I think readers should understand where the bloggers who do sponsored posts are coming from. It's free to read a blog - maybe you'd hop on and spend 15-20 minutes reading a new post during break, but that's about all the investment you'd spend on one blog post. The beauty blogger (let's just say) would have spent maybe five hours acquiring information and/or attending the event, photographing the product, writing the post, and then promoting it on her social media networks. That doesn't include the days or weeks she would have spent using the product and recording her impressions about it.

All that, to bring you information you'd consume in 15 minutes, for free. Surely you wouldn't mind seeing ads and a sponsored post every once in a while? A blogger needs to at least get rewarded for all that effort. If she's not a celebrity blogger, she probably only gets sponsored once in a blue moon. I for instance don't earn a pile of money from this blog. Well, it's a tidy sum when I get tapped for a campaign or become a brand ambassador, but blogging is not a business nor a living for me.

I do it mostly out of love. As do most bloggers. But that doesn't mean that we don't know what our efforts are worth.

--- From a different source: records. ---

(** * NEXUS validator: a shallow embedding of the extension's validation core

    The embedded program is the object-model version of the validator
    (the file with [validateComments], [Nexus], [Taxon], [Sequence] and
    [NexusParser]).  JavaScript strings are sequences of UTF-16 code
    units; a code unit is modelled as an [N].  The editor host (the
    [vscode] module) is modelled by the small part of its contract the
    validator uses: positions, ranges, a text document made of lines, a
    diagnostic collection and the visible editors.  An exception thrown
    by the host aborts the pass; such a call returns an [option].  Writes
    to the output channel are write-only and are left out.  Numbers are
    doubles: a declared count is the double nearest to the integer its
    digits spell, and is printed as the engine prints a double. *)

From Stdlib Require Import List String Ascii NArith ZArith Arith Bool Lia.
From Stdlib Require Import DecimalString Sorted.
Import ListNotations.

Set Implicit Arguments.

(* ================================================================== *)
(** ** JavaScript strings *)
(* ================================================================== *)

(** A UTF-16 code unit. *)
Definition char := N.
Bind Scope N_scope with char.

(** A JavaScript string, as the sequence of its code units. *)
Definition jsstring := list char.

(** A string literal of the source, read as code units. *)
Definition lit (s : string) : jsstring :=
  map N_of_ascii (list_ascii_of_string s).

I believe that there's a way for bloggers to do sponsored posts without turning their readers off. It's hard to do, which is why not many bloggers do it, but it can be done. Just make sure the terms are clear before you agree to get paid; can you be honest? What is the directive from the brand - does this compete with what your blog stands for? These are things you need to figure out for yourself. You need to know where you're willing to draw the line to get what you want. Then, don't cross it.

And so we come to the really important bit: how much should bloggers charge an advertiser? There aren't strict standard rates, because celebrity bloggers can really raise their fees simply because they have a huge following and advertisers need the exposure. Non-celeb bloggers may also have a different perception of how much they should be paid - like, do they come out with high-quality content? Are they influential in their niche? These factors can raise their fees. It also depends on the brand wanting to work with the blogger, and for how long.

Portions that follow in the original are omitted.